Stored data entries:
[Start of Attachment]

Lemma opt_ack_replay_witness :
  ∃ p', packet_parse (append_opt_ack (to_bytes_without_opt ex_packet None).1 4096 true) = Ok p' ∧
    packet_eqv p' (add_opt_record (strip_opt ex_packet) 4096 true) ∧
    dnssec_ok p' = true ∧ edns_udp_payload_size p' = Some 4096 ∧ extended_rcode p' = 0.
Proof.
  apply (opt_ack_replay ex_packet 4096 true ex_packet_ok).
  - lia.
  - done.
  - vm_compute. done.
Defined.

[End of Attachment]

## Work order:
Reproduce only those lines of the entries above that run from the line with "dnssec_ok p' = true" to the final line.

## Task solution:
    dnssec_ok p' = true ∧ edns_udp_payload_size p' = Some 4096 ∧ extended_rcode p' = 0.
Proof.
  apply (opt_ack_replay ex_packet 4096 true ex_packet_ok).
  - lia.
  - done.
  - vm_compute. done.
Defined.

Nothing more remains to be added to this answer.